* _Problem description_: Lines in the listing below that hold "induction" are the ones to copy.

══ Stored data ══

(** C10. The guard of [grabSvgText] tests truthiness: for an icon whose
    stored text is the empty string, a call requests the URL of the icon
    once more instead of doing nothing. *)
Theorem grabSvgText_refetches_empty_text :
  forall (this : IconInput) (w : World),
    svgText this = Some EmptyString ->
    requests (worldAfter (grabSvgText network this w))
    = (requests w ++ [buildUrl this])%list.
Proof.
  intros this w H. rewrite grabSvgText_fetch by (now rewrite H).
  destruct (network (requests w) (buildUrl this)) as [reason | response];
    [reflexivity |].
  destruct (ok response); reflexivity.
Qed.

(** C3. When the response has a status that is not a success,
    [grabSvgText] throws an error whose message names the icon, the URL,
    the status code and the status text; the message is handed to
    [logError], which prints it, before the error is thrown; the icon is
    left as it was, its text still unset.  When the response is a success,
    the body of the response is stored on the icon. *)
Theorem grabSvgText_response :
  forall (this : IconInput) (w : World) (response : Response),
    truthy (svgText this) = false ->
    network (requests w) (buildUrl this) = Resolved response ->
    (ok response = false ->
       let message :=
         "Failed to download icon " ++ name this ++ " from " ++ buildUrl this ++ ": "
           ++ numberToString (status response) ++ " " ++ statusText response in
       let result := grabSvgText network this w in
       completionOf result = inl message /\
       warnings (worldAfter result) = (warnings w ++ [message])%list /\
       iconAfter result = this /\
       truthy (svgText (iconAfter result)) = false)
    /\
    (ok response = true ->
       let result := grabSvgText network this w in
       completionOf result = inr tt /\
       svgText (iconAfter result) = Some (body response) /\
       warnings (worldAfter result) = warnings w).
Proof.
  intros this w response Hguard Hnet.
  rewrite grabSvgText_fetch by exact Hguard. rewrite Hnet.
  split; intros Hok; rewrite Hok; cbv zeta; simpl; auto.
Qed.

(** C2, amended. For every icon whose stored text is a non-empty string, a
    call of [grabSvgText] requests nothing and leaves the icon, its text
    included, and the world as they are, and so does any number of calls in
    a row; hence once a call has stored a non-empty body, the calls that
    follow request nothing more: that text was requested once. *)
Theorem grabSvgText_cached :
  (forall (this : IconInput) (w : World),
      truthy (svgText this) = true ->
      grabSvgText network this w = (inr tt, this, w) /\
      forall n : nat, times n (grabSvgText network) this w = (inr tt, this, w))
  /\
  (forall (this : IconInput) (w : World) (response : Response),
      truthy (svgText this) = false ->
      network (requests w) (buildUrl this) = Resolved response ->
      ok response = true ->
      truthy (Some (body response)) = true ->
      forall n : nat,
        let result := times (S n) (grabSvgText network) this w in
        completionOf result = inr tt /\
        svgText (iconAfter result) = Some (body response) /\
        requests (worldAfter result) = (requests w ++ [buildUrl this])%list).
Proof.
  split.
  - intros this w H. split; [now apply grabSvgText_guard |].
    intros n. now apply times_grabSvgText_guard.
  - intros this w response Hguard Hnet Hok Hbody n. cbv zeta.
    assert (times (S n) (grabSvgText network) this w
            = (inr tt, setSvgText (body response) this, requested (buildUrl this) w))
      as ->.
    { simpl. unfold bind at 1.
      rewrite grabSvgText_fetch by exact Hguard. rewrite Hnet, Hok.
      now apply times_grabSvgText_guard. }
    repeat split.
Qed.

End Downloader.

Lemma grabSvgText_refetches_empty_text_witness :
  requests (worldAfter (grabSvgText (serverSays (found "<svg/>"))
                          (setSvgText EmptyString settings) emptyWorld))
  = ["https://raw.githubusercontent.com/lucide-icons/lucide/main/icons/settings.svg"].
Proof.
  rewrite (grabSvgText_refetches_empty_text (serverSays (found "<svg/>"))
             (setSvgText EmptyString settings) emptyWorld); reflexivity.
Defined.

Lemma grabSvgText_response_witness :
  completionOf (grabSvgText (serverSays notFound) settings emptyWorld)
  = inl "Failed to download icon settings from https://raw.githubusercontent.com/lucide-icons/lucide/main/icons/settings.svg: 404 Not Found"
  /\ svgText (iconAfter (grabSvgText (serverSays (found "<svg/>")) settings emptyWorld))
     = Some "<svg/>".
Proof.
  split.
  - apply (proj1 (grabSvgText_response (serverSays notFound) settings emptyWorld notFound
                    eq_refl eq_refl) eq_refl).
  - apply (proj2 (grabSvgText_response (serverSays (found "<svg/>")) settings emptyWorld
                    (found "<svg/>") eq_refl eq_refl) eq_refl).
Defined.

(** C2 as stated fails on an icon whose stored text is the empty string: the
    text is populated, and the call requests the URL. *)
Lemma grabSvgText_populated_counterexample :
  ~ (forall (network : list string -> string -> FetchOutcome)
            (this : IconInput) (w : World) (text : string),
        svgText this = Some text ->
        requests (worldAfter (grabSvgText network this w)) = requests w /\
        svgText (iconAfter (grabSvgText network this w)) = Some text).
Proof.
  intros H.
  destruct (H (serverSays (found "<svg/>")) (setSvgText EmptyString settings)
              emptyWorld EmptyString eq_refl) as [Hreq _].
  discriminate Hreq.
Qed.

(** The same icon over two calls against a server that answers with an empty
    body: both calls request the URL. *)
Example grabSvgText_fetches_twice :
  requests (worldAfter (times 2 (grabSvgText (serverSays (found EmptyString)))
                          settings emptyWorld))
  = [buildUrl settings; buildUrl settings].
Proof. reflexivity. Qed.

Lemma grabSvgText_cached_witness :
  grabSvgText (serverSays notFound) (setSvgText "<svg>existing</svg>" settings) emptyWorld
  = (inr tt, setSvgText "<svg>existing</svg>" settings, emptyWorld)
  /\ requests (worldAfter (times 3 (grabSvgText (serverSays (found "<svg/>")))
                             settings emptyWorld))
     = [buildUrl settings].
Proof.
  split.
  - apply (proj1 (grabSvgText_cached (serverSays notFound))
             (setSvgText "<svg>existing</svg>" settings) emptyWorld eq_refl).
  - apply (proj2 (grabSvgText_cached (serverSays (found "<svg/>")))
             settings emptyWorld (found "<svg/>") eq_refl eq_refl eq_refl eq_refl 2).
Defined.

(** ** saveToFile *)

Section Writer.

Variable dirname : string -> string.

Lemma saveToFile_unfold (this : IconInput) (w : World) :
  saveToFile dirname this w =
  if truthy (svgText this)
  then (inr tt, this,
        {| requests := requests w; warnings := warnings w;
           files := <[ filePathOf this := default EmptyString (svgText this) ]> (files w);
           directories := {[ dirname (filePathOf this) ]} ∪ directories w |})
  else (inl ("Icon data is not downloaded for " ++ name this), this, w).
Proof.
  unfold saveToFile, bind, getThis, filePathOf.
  destruct (truthy (svgText this)); reflexivity.
Qed.


End Writer.


(** ** processSvgForReact on the inputs of the test suite *)

Example xml_declaration_removed :
  includes
    (processedMarkup ("<?xml version=" ++ DQ ++ "1.0" ++ DQ ++ " encoding=" ++ DQ ++ "UTF-8"
                        ++ DQ ++ "?><svg><path d=" ++ DQ ++ "M0 0" ++ DQ ++ "/></svg>"))
    "<?xml" = false.
Proof. vm_compute. reflexivity. Qed.

Example kebab_case_renamed :
  let processed :=
    processedMarkup ("<svg stroke-width=" ++ DQ ++ "2" ++ DQ ++ " stroke-linecap=" ++ DQ
                       ++ "round" ++ DQ ++ " fill-rule=" ++ DQ ++ "evenodd" ++ DQ
                       ++ "><path/></svg>") in
  includes processed "strokeWidth" = true /\
  includes processed "strokeLinecap" = true /\
  includes processed "fillRule" = true /\
  includes processed "stroke-width" = false.
Proof. vm_compute. repeat split. Qed.

(** ** transform and the name of the component *)

Lemma includes_append_r (a b p : string) :
  includes b p = true -> includes (a ++ b) p = true.
Proof.
  intros H. apply includes_iff in H as (u & v & ->).
  apply includes_iff. exists (a ++ u), v. now rewrite append_assoc.
Qed.

Lemma includes_append_l (a b p : string) :
  includes a p = true -> includes (a ++ b) p = true.
Proof.
  intros H. apply includes_iff in H as (u & v & ->).
  apply includes_iff. exists u, (v ++ b). now rewrite !append_assoc.
Qed.

(** C1. The name that [transform] derives from the file name (check-icon
    gives CheckIcon) does not reach the generated source:
    [processSvgForReact] returns the same text whatever name it is given,
    and that text always declares the component as BootstrapHeart; for the
    icon saved as check-icon the source names BootstrapHeart and does not
    contain CheckIcon. *)
Theorem transform_drops_component_name :
  componentNameOf "check-icon" = "CheckIcon" /\
  (forall (this : IconInput) (name1 name2 : string),
      processSvgForReact this name1 = processSvgForReact this name2) /\
  (forall (this : IconInput) (componentName : string),
      match processSvgForReact this componentName with
      | inr source => includes source "export default function BootstrapHeart({" = true
      | inl _ => True
      end) /\
  (exists source : string,
      transform checkIcon = (inr tt, setSvgText source checkIcon) /\
      includes source "export default function BootstrapHeart({" = true /\
      includes source "CheckIcon" = false).
Proof.
  split; [reflexivity |]. split; [reflexivity |]. split.
  - intros this componentName. unfold processSvgForReact.
    destruct (negb (truthy (svgText this))); [exact I |].
    unfold componentSource. apply includes_append_l. reflexivity.
  - eexists. split; [reflexivity |]. split; vm_compute; reflexivity.
Qed.

(** ** Patterns of the form opening, run without a stop, stop *)

Lemma hasChar_sliceFrom (c : ascii) (n : nat) (s : string) :
  hasChar c s = false -> hasChar c (sliceFrom n s) = false.
Proof.
  revert s; induction n as [|n IH]; intros [|x s]; simpl; try easy.
  intros H. apply orb_false_iff in H as [_ H]. now apply IH.
Qed.

Lemma replaceAll_match_any (m : matcher) (r : string) (c : ascii) (s : string) (n : nat) :
  m (String c s) = Some n ->
  replaceAll m r (String c s) = r ++ replaceAll m r (sliceFrom (Nat.pred n) s).
Proof.
  intros H. unfold replaceAll at 1. simpl. rewrite H.
  now rewrite replaceAllFrom_skip.
Qed.

Lemma length_sliceFrom (n : nat) (s : string) :
  String.length (sliceFrom n s) = String.length s - n.
Proof.
  revert s; induction n as [|n IH]; intros [|c s]; simpl; try reflexivity.
  apply IH.
Qed.

(** A match is never empty and never longer than the text. *)
Lemma closing_at_run (stop : ascii) (x : string) :
  startsWith (sliceFrom (runWithout stop x) x) (String stop EmptyString)
  = hasChar stop x.
Proof.
  induction x as [|c x IH]; simpl; [reflexivity |].
  destruct (Ascii.eqb c stop) eqn:E; simpl.
  - rewrite Ascii.eqb_sym, E. reflexivity.
  - exact IH.
Qed.

Lemma delimited_spec (opening : string) (stop : ascii) (s : string) :
  delimited opening stop (String stop EmptyString) s =
  if startsWith s opening && hasChar stop (sliceFrom (String.length opening) s)
  then Some (String.length opening
             + runWithout stop (sliceFrom (String.length opening) s) + 1)
  else None.
Proof.
  unfold delimited. cbv zeta. rewrite closing_at_run.
  destruct (startsWith s opening); [| reflexivity].
  destruct (hasChar stop (sliceFrom (String.length opening) s)); reflexivity.
Qed.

═══

* _Written solution_:
  revert s; induction n as [|n IH]; intros [|x s]; simpl; try easy.
  revert s; induction n as [|n IH]; intros [|c s]; simpl; try reflexivity.
  induction x as [|c x IH]; simpl; [reflexivity |].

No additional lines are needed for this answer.